- _Excerpted records_
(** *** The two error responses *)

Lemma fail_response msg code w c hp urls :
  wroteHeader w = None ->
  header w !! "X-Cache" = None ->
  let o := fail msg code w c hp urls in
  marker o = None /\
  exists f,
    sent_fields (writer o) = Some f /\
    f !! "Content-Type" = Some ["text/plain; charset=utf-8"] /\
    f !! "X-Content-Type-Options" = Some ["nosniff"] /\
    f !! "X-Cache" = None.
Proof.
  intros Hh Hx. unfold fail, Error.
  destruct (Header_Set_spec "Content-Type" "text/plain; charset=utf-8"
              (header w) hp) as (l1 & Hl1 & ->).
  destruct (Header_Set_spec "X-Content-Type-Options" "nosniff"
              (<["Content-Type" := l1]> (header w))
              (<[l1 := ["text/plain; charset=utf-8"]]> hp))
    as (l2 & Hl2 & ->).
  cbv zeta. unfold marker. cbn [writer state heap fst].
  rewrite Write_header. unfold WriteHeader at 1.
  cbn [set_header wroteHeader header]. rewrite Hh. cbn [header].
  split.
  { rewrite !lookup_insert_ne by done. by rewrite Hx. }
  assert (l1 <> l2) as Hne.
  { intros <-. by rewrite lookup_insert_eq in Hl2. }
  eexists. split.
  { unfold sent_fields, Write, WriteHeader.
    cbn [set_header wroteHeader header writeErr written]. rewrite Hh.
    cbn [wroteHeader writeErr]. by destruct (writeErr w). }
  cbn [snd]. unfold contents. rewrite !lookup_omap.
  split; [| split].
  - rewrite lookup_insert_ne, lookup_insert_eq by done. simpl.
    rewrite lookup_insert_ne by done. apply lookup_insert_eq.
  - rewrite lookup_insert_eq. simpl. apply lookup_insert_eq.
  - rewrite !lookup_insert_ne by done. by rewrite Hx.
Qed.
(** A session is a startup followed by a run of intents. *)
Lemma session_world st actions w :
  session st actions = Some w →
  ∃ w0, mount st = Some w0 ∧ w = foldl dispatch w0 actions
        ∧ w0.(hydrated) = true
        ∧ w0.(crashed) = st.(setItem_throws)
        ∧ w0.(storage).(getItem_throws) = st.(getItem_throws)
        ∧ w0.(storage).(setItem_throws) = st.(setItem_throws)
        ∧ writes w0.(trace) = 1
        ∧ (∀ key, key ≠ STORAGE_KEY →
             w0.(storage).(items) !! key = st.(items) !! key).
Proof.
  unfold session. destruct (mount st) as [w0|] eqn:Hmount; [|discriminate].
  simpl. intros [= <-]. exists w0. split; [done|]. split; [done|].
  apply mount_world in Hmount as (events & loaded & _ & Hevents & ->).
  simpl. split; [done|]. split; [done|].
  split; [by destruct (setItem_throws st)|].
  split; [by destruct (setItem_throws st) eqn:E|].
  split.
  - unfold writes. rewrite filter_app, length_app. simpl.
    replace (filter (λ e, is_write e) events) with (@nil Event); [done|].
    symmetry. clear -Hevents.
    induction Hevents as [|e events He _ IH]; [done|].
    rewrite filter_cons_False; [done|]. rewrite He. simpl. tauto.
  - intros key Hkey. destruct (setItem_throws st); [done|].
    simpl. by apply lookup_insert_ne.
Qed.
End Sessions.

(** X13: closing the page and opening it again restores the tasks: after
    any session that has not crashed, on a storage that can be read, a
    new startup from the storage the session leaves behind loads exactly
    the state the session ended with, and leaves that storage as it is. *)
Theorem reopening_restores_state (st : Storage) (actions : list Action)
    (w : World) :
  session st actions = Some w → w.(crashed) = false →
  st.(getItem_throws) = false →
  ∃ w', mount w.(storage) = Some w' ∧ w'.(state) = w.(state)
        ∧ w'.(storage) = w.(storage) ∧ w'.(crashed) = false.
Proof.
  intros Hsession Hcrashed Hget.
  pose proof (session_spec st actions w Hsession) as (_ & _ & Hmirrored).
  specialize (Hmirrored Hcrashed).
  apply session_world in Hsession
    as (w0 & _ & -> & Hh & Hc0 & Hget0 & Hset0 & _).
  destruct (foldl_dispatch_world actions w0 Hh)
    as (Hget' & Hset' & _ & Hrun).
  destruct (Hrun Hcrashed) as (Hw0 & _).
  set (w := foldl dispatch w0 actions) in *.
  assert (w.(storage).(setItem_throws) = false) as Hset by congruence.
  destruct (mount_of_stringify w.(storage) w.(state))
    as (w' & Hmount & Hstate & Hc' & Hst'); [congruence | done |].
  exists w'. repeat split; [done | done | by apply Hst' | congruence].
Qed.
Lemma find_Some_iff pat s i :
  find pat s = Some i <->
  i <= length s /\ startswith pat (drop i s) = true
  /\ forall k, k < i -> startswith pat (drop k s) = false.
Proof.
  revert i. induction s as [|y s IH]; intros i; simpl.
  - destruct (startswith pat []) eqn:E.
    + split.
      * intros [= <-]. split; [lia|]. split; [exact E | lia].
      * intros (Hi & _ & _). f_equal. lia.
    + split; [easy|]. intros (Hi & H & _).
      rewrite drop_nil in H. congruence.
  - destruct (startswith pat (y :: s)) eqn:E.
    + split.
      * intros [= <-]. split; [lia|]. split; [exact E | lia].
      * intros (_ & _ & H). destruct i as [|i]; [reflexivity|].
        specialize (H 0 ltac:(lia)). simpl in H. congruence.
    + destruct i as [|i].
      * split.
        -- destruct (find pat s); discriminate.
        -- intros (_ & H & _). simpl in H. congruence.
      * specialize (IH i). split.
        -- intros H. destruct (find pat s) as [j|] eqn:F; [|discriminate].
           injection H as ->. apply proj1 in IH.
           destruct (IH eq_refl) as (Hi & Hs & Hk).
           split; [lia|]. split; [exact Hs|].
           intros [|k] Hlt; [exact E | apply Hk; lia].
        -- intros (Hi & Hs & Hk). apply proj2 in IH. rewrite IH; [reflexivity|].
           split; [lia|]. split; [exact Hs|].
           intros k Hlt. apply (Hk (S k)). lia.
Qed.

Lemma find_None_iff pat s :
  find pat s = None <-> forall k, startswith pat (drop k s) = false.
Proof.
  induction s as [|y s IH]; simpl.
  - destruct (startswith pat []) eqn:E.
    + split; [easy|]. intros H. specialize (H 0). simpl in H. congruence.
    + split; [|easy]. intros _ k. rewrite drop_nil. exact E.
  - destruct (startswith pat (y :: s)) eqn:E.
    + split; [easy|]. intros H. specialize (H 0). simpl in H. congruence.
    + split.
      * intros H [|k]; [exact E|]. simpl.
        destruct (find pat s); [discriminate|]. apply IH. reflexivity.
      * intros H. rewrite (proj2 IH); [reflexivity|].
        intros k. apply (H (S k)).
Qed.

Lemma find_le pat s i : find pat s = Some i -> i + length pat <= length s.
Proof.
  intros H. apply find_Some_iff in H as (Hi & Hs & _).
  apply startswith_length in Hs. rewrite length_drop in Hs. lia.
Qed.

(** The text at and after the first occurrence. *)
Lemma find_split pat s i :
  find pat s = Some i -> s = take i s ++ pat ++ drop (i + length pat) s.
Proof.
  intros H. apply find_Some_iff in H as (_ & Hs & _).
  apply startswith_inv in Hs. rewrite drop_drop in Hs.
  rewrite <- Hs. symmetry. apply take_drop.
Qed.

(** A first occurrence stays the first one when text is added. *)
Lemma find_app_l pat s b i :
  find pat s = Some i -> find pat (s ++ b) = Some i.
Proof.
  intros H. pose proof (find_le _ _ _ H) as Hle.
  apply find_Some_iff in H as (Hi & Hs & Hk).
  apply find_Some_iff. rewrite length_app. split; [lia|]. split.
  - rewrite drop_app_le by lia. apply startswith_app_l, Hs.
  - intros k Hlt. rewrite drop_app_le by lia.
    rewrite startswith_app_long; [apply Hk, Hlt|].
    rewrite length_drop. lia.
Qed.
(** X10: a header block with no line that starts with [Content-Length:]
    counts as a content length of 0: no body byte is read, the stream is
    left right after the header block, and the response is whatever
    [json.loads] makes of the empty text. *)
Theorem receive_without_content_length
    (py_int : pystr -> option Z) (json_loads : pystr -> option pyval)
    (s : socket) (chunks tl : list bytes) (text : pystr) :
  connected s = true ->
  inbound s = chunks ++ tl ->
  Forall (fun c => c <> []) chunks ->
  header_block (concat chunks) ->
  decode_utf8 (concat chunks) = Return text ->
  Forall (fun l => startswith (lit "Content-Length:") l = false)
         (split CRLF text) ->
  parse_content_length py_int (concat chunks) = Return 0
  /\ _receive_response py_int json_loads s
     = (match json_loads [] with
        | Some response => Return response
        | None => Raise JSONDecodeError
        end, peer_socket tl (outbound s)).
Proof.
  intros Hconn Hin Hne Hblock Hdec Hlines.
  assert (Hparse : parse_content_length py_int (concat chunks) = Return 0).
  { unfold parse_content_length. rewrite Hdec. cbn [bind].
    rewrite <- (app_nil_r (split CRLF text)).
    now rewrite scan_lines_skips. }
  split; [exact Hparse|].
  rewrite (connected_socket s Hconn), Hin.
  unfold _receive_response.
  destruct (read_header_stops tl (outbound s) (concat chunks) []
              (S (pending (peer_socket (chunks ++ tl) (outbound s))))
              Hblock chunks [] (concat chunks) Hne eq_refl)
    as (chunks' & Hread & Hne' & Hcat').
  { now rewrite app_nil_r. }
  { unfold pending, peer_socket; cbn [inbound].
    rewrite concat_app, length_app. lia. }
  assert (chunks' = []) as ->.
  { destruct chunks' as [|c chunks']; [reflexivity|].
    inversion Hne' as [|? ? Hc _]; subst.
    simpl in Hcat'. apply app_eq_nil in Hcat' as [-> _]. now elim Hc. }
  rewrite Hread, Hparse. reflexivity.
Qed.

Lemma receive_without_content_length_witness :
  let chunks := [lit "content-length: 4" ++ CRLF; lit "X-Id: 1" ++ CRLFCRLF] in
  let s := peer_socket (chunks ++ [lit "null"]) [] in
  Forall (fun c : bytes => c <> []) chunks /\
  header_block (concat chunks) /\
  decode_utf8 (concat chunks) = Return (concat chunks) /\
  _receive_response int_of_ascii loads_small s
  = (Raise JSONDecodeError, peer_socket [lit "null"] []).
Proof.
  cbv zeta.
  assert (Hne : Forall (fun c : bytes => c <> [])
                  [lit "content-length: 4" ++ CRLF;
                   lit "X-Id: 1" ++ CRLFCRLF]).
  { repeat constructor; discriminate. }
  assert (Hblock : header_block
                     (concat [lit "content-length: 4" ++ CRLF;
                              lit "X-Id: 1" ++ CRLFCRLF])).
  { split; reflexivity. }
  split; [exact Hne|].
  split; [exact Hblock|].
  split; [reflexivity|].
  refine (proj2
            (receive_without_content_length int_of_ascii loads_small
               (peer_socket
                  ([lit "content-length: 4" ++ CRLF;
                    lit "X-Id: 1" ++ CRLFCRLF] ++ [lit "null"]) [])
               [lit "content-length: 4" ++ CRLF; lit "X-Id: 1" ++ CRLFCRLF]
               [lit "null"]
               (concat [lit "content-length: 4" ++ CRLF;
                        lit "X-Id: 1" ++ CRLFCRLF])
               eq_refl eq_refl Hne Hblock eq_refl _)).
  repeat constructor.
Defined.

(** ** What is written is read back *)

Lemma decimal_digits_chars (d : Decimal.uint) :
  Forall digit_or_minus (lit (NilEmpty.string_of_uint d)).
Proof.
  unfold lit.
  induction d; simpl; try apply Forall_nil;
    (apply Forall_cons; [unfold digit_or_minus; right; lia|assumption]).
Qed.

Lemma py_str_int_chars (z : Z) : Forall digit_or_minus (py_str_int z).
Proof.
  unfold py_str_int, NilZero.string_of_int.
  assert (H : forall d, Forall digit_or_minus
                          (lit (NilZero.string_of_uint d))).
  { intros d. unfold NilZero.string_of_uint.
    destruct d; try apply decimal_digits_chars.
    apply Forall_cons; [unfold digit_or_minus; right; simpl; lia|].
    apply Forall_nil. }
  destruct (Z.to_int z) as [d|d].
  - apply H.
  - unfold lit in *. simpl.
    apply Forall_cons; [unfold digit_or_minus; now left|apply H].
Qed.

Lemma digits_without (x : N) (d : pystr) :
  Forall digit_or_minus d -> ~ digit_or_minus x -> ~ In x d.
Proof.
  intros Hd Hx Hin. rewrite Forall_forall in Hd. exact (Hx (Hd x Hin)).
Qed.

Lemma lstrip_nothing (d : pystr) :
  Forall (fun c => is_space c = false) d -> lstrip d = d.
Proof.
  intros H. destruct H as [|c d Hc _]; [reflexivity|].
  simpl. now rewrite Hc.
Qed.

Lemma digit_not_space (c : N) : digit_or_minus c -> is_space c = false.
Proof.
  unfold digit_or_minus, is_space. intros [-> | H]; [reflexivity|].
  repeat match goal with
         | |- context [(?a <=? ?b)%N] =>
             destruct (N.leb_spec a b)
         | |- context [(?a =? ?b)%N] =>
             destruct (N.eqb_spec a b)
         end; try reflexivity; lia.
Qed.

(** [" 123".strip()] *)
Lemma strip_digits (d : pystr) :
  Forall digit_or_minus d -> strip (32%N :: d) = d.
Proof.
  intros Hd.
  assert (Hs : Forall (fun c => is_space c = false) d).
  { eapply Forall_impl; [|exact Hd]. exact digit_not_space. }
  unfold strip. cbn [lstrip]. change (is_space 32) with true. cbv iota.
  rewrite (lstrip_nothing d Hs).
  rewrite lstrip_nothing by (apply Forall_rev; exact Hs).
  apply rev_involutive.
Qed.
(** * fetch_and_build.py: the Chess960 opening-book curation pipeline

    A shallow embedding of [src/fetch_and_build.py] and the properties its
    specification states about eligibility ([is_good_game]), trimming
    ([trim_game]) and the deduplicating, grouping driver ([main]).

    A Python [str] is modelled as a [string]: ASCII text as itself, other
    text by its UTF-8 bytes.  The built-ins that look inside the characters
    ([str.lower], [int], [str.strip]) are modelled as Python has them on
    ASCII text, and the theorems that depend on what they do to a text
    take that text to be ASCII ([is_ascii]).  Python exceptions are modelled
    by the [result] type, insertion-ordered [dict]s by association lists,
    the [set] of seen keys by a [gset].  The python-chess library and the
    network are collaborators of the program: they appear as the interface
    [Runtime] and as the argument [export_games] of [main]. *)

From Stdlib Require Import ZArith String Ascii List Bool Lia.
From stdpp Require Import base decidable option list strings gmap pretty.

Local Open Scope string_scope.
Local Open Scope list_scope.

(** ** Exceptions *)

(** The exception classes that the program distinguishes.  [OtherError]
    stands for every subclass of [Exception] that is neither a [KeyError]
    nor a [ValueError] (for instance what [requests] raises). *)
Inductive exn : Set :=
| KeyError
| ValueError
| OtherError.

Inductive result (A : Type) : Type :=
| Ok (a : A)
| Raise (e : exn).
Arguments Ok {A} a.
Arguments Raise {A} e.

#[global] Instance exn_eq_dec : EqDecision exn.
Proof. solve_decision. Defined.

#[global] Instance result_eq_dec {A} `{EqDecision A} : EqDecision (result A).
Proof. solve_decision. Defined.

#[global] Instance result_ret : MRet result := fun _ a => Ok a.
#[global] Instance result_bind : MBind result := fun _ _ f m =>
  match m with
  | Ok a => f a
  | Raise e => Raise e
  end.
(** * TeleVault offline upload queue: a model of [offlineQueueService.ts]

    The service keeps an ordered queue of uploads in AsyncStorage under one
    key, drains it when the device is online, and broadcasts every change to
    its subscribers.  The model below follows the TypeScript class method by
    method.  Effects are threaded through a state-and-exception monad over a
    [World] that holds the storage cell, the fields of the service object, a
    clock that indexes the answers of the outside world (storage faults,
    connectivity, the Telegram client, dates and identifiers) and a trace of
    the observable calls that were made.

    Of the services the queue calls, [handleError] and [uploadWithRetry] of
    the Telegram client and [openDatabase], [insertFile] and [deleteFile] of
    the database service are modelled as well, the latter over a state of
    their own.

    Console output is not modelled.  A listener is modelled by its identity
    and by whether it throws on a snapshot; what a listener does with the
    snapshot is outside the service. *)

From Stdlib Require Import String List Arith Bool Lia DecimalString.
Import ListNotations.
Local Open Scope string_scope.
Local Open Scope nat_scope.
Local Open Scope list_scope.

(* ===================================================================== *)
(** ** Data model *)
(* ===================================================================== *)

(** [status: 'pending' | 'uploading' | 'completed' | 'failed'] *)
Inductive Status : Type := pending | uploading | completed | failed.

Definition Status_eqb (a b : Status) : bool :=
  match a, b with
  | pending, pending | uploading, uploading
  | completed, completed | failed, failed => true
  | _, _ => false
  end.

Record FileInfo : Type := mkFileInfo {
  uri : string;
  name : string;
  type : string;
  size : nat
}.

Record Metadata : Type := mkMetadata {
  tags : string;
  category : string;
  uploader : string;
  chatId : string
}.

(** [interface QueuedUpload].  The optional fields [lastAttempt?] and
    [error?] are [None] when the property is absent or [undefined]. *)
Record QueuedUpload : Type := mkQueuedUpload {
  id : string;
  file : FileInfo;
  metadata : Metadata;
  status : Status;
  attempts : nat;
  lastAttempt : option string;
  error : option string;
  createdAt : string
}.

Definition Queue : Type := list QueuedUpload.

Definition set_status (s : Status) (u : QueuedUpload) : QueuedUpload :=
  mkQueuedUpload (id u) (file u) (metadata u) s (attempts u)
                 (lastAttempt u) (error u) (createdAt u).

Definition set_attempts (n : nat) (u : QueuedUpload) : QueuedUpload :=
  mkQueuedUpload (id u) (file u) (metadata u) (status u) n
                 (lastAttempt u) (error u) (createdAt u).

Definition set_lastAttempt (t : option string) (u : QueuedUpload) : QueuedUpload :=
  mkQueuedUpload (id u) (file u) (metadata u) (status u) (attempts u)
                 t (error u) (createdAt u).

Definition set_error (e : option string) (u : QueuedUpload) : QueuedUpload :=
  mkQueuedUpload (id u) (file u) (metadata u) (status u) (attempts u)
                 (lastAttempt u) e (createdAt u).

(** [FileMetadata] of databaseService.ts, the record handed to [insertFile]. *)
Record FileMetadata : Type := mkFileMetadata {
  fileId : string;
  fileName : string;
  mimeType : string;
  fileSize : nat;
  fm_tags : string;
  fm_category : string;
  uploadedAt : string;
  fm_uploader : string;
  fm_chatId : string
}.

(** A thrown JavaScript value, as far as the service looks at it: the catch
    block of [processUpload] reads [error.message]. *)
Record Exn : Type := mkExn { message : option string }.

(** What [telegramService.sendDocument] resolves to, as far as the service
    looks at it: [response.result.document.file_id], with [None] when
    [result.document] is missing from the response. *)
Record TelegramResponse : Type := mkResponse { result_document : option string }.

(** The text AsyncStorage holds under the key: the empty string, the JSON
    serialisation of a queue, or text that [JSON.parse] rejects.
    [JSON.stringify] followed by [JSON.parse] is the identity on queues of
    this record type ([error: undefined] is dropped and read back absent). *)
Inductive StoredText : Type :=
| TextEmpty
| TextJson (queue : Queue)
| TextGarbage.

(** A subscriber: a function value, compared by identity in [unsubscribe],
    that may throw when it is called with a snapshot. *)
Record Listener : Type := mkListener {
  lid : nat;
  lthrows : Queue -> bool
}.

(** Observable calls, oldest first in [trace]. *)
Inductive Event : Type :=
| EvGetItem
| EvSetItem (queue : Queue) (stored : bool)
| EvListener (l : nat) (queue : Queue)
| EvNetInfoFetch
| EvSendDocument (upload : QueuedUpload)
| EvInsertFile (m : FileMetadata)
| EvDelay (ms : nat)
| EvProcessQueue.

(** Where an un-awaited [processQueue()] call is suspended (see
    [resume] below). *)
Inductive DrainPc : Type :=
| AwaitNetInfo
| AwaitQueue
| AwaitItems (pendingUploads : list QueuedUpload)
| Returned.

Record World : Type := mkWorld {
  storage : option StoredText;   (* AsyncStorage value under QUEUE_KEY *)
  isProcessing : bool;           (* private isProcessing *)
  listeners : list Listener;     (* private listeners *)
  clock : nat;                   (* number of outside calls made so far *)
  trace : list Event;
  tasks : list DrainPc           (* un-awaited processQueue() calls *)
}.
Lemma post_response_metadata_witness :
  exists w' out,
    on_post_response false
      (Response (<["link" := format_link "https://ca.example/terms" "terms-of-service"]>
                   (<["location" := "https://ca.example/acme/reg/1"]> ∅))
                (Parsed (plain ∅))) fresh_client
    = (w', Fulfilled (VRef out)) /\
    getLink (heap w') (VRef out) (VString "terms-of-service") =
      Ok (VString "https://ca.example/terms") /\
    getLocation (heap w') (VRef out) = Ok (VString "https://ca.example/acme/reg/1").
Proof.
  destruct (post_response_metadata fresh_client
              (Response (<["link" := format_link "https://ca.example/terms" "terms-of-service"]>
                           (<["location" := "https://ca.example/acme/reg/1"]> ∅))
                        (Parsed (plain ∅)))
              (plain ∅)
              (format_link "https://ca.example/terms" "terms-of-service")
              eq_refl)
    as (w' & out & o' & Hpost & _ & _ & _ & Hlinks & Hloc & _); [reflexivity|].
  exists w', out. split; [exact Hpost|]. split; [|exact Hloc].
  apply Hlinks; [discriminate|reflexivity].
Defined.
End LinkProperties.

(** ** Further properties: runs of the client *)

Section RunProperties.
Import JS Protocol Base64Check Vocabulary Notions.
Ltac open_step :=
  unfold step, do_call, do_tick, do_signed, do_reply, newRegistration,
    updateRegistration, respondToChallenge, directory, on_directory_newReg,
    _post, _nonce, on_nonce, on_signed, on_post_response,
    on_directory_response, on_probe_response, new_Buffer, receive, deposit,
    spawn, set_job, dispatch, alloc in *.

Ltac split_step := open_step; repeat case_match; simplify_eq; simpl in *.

- _Your goal_
Take the lines above from the one containing "(** * TeleVault" to the one containing "uri : string;" and retype them exactly, both ends included, with nothing added.

- _Solution for this exercise_
(** * TeleVault offline upload queue: a model of [offlineQueueService.ts]

    The service keeps an ordered queue of uploads in AsyncStorage under one
    key, drains it when the device is online, and broadcasts every change to
    its subscribers.  The model below follows the TypeScript class method by
    method.  Effects are threaded through a state-and-exception monad over a
    [World] that holds the storage cell, the fields of the service object, a
    clock that indexes the answers of the outside world (storage faults,
    connectivity, the Telegram client, dates and identifiers) and a trace of
    the observable calls that were made.

    Of the services the queue calls, [handleError] and [uploadWithRetry] of
    the Telegram client and [openDatabase], [insertFile] and [deleteFile] of
    the database service are modelled as well, the latter over a state of
    their own.

    Console output is not modelled.  A listener is modelled by its identity
    and by whether it throws on a snapshot; what a listener does with the
    snapshot is outside the service. *)

From Stdlib Require Import String List Arith Bool Lia DecimalString.
Import ListNotations.
Local Open Scope string_scope.
Local Open Scope nat_scope.
Local Open Scope list_scope.

(* ===================================================================== *)
(** ** Data model *)
(* ===================================================================== *)

(** [status: 'pending' | 'uploading' | 'completed' | 'failed'] *)
Inductive Status : Type := pending | uploading | completed | failed.

Definition Status_eqb (a b : Status) : bool :=
  match a, b with
  | pending, pending | uploading, uploading
  | completed, completed | failed, failed => true
  | _, _ => false
  end.

Record FileInfo : Type := mkFileInfo {
  uri : string;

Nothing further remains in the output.